Clinical Features and Past History: In the present study, patients under study present with difficulty in breathing in 45 patients (56.5%), cyanosis in 20 (25%), spell in 2 (2.5%), and dyspnea with cyanosis in 13 patients (16%). Most commonly, patients presenting complaint was difficulty in breathing. Patients under this study maximally have a negative past history, i.e., no past events in 57 patients (71.25%). Patients with a positive past history commonly present with lower respiratory tract infections in 10 patients (12.5%), spell in 6 (7.5%), convulsions in 6 (7.5%), and Acute gastro enteritis (AGE) in 1 (1.25%). The clinical symptoms we observed in the study by Karthiga et al.[16] were fever (52 [78.79%]), breathlessness (48 [72.73%]), feeding problem (12 [18.18%]), and cyanosis (12 [18.18%]). Poor weight gain was presentation in 8 (12.12%) cases and 14 (21.21%) patients presented with other symptoms.

The clinical presentation of CHD varies according to the type and severity of the defect. In infancy and childhood, the usual presenting features are cyanosis, digital clubbing, murmur, syncope, squatting, heart failure, arrhythmia, and failure to thrive. The adolescent and adults present with heart failure, murmur, arrhythmia, cyanosis, hypertension, and late consequences of previous cardiac surgery (e.g., arrhythmia and heart failure).[17]

Breathlessness (60%), fatigue (54.8%), cough (43.5%), poor weight gain (41.7%), recurrent chest infection (34.8%), fever (28.7%), feeding problem (26.1%), palpitation (21.7%), cyanotic spell (13%), and convulsion 1.7% were the clinical presentations observed by Sharmin et al.[18] Respiratory symptoms are common in congenital heart diseases.[3] Recurrent respiratory tract infections were the most common symptom (40%) in a study by Smita et al.[19] in rural India during 2011–2013.

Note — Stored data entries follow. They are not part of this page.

Lemma Run_LitI_lower (s s' : string) (st st' : state) :
  u s' = map ascii_lower (u s) ->
  Run (LitI s) st st' -> Run (LitI s') st st'.
Proof.
  unfold LitI. intros E R. rewrite <- (map_map ci Chr) in *.
  apply Run_chars_state in R as (w & F & Hr & Hst).
  rewrite Hst, E. apply chars_Run; [now apply Forall2_ci_lower | assumption].
Qed.

(** ** Results of the steps that can raise *)

Lemma bind_Ok {A B : Type} (x : result A) (f : A -> result B) (b : B) :
  bind x f = Ok b -> exists a, x = Ok a /\ f a = Ok b.
Proof. destruct x as [a|e]; simpl; [eauto | discriminate]. Qed.

Lemma map_r_Forall2 {A B : Type} (f : A -> result B) (l : list A) :
  forall ys, map_r f l = Ok ys -> Forall2 (fun x y => f x = Ok y) l ys.
Proof.
  induction l as [|x l IH]; simpl; intros ys H.
  - inversion H. constructor.
  - apply bind_Ok in H as (y & Hy & H). apply bind_Ok in H as (ys' & Hys & H).
    inversion H; subst. constructor; auto.
Qed.

Lemma map_r_In {A B : Type} (f : A -> result B) (l : list A) (ys : list B) (y : B) :
  map_r f l = Ok ys -> In y ys -> exists x, In x l /\ f x = Ok y.
Proof.
  intros H. apply map_r_Forall2 in H. induction H as [|x y0 l ys Hxy F IH]; simpl.
  - contradiction.
  - intros [<- | Hin]; [eauto|]. destruct (IH Hin) as (x' & Hx' & E). eauto.
Qed.

Lemma map_r_length {A B : Type} (f : A -> result B) (l : list A) (ys : list B) :
  map_r f l = Ok ys -> List.length ys = List.length l.
Proof. intros H. apply map_r_Forall2, Forall2_length in H. auto. Qed.

Lemma map_r_total {A B : Type} (f : A -> result B) (l : list A) :
  (forall x, In x l -> exists y, f x = Ok y) -> exists ys, map_r f l = Ok ys.
Proof.
  induction l as [|x l IH]; simpl; intros H; [eauto|].
  destruct (H x (or_introl eq_refl)) as (y & Hy).
  destruct IH as (ys & Hys); [intros x' Hx'; apply H; now right|].
  exists (y :: ys). now rewrite Hy, Hys.
Qed.

(** What [_clean_line] returns, from what [html.unescape] returns. *)
Lemma clean_line_Ok (line y : str) :
  _clean_line line = Ok y <->
  exists z, unescape line = Ok z /\
            y = strip_by strip_set
                  (re_sub glued_re (fun _ => u "Last Updates On ")
                     (re_sub (Plus true Space) (fun _ => u " ")
                        (replace_char 160%N 32%N z))).
Proof.
  unfold _clean_line. split.
  - intros H. apply bind_Ok in H as (z & Hz & H). exists z. split; [exact Hz|].
    now inversion H.
  - intros (z & -> & ->). reflexivity.
Qed.

(** The page parsed: the lines cleaned, then the anchor, the start date and
    the events. *)
Lemma parse_train_status_Ok (now : datetime) (raw_lines : list str) (p : parsed) :
  parse_train_status now raw_lines = Ok p <->
  exists lines,
    map_r _clean_line raw_lines = Ok lines /\
    p = mkParsed (_parse_start_date lines) (_parse_last_update_dt lines)
                 (dedup [] (parse_lines now (_parse_last_update_dt lines) lines)).
Proof.
  unfold parse_train_status. split.
  - intros H. apply bind_Ok in H as (lines & Hl & H). exists lines.
    split; [exact Hl | now inversion H].
  - intros (lines & -> & ->). reflexivity.
Qed.
(** ** Deduplication of events *)

Lemma dedup_subseq (evs : list event) : forall seen, Subseq (dedup seen evs) evs.
Proof.
  induction evs as [|e evs IH]; intros seen; simpl.
  - constructor.
  - destruct (existsb (key_eqb (key_of e)) seen).
    + apply Subseq_drop, IH.
    + apply Subseq_keep, IH.
Qed.

(** What is kept was not seen before. *)
Lemma dedup_fresh (evs : list event) :
  forall seen e, In e (dedup seen evs) -> existsb (key_eqb (key_of e)) seen = false.
Proof.
  induction evs as [|e0 evs IH]; intros seen e Hin; simpl in Hin; [contradiction|].
  destruct (existsb (key_eqb (key_of e0)) seen) eqn:E0.
  - now apply IH.
  - destruct Hin as [<- | Hin]; [assumption|].
    apply IH in Hin. simpl in Hin. now apply orb_false_iff in Hin.
Qed.

Lemma dedup_distinct (evs : list event) :
  forall seen i j ei ej,
    i < j ->
    nth_error (dedup seen evs) i = Some ei ->
    nth_error (dedup seen evs) j = Some ej ->
    key_eqb (key_of ej) (key_of ei) = false.
Proof.
  induction evs as [|e0 evs IH]; intros seen i j ei ej Hij Hi Hj; simpl in *.
  - destruct i; discriminate.
  - destruct (existsb (key_eqb (key_of e0)) seen) eqn:E0.
    + eapply IH; eassumption.
    + destruct j as [|j]; [lia|]. simpl in Hj.
      destruct i as [|i]; simpl in Hi.
      * inversion Hi; subst ei.
        apply nth_error_In, dedup_fresh in Hj. simpl in Hj.
        now apply orb_false_iff in Hj.
      * eapply IH; [|eassumption|eassumption]. lia.
Qed.

Lemma dedup_first (l1 : list event) :
  forall seen e l2,
    (forall x, In x l1 -> key_eqb (key_of e) (key_of x) = false) ->
    existsb (key_eqb (key_of e)) seen = false ->
    In e (dedup seen (l1 ++ e :: l2)).
Proof.
  induction l1 as [|x l1 IH]; intros seen e l2 Hl1 Hseen; simpl.
  - rewrite Hseen. now left.
  - destruct (existsb (key_eqb (key_of x)) seen).
    + apply IH; [|assumption]. intros y Hy. apply Hl1. now right.
    + right. apply IH.
      * intros y Hy. apply Hl1. now right.
      * simpl. rewrite Hseen. rewrite (Hl1 x); [reflexivity | now left].
Qed.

In a study by Sandeep et al.,[20] the most common examination finding was tachypnea (88%) followed by tachycardia (76%). Other findings were cyanosis (26%), fever (24%), and 6% of infants had edema. Vaidyanathan et al.[21] study also showed that of 476 cases with CHD, CHF was present in 194 patients (40.8%).

Anthropometry

Nutritional status of CCHD patients under this study is as follows: severe acute malnutrition was seen in 14 (17.5%) patients, moderate malnutrition in was seen in 15 (18.75%), patients 12 patients were undernourished (15%), and the rest 39 patients had normal nutritional status, i.e., 48.75%. A study by Hassan et al.[22] showed that underweight was present in 14.3%, stunting in 61.9%, and wasting in 23.8% in cases with CHD, and in control group, underweight was present in 20% of children, stunting in 70%, and wasting 10%. In their study, the prevalence of underweight and stunting was higher in controls than in cases which showed dissimilarity to the present study, in which the prevalence of underweight, stunting, and wasting was much higher in cases than controls.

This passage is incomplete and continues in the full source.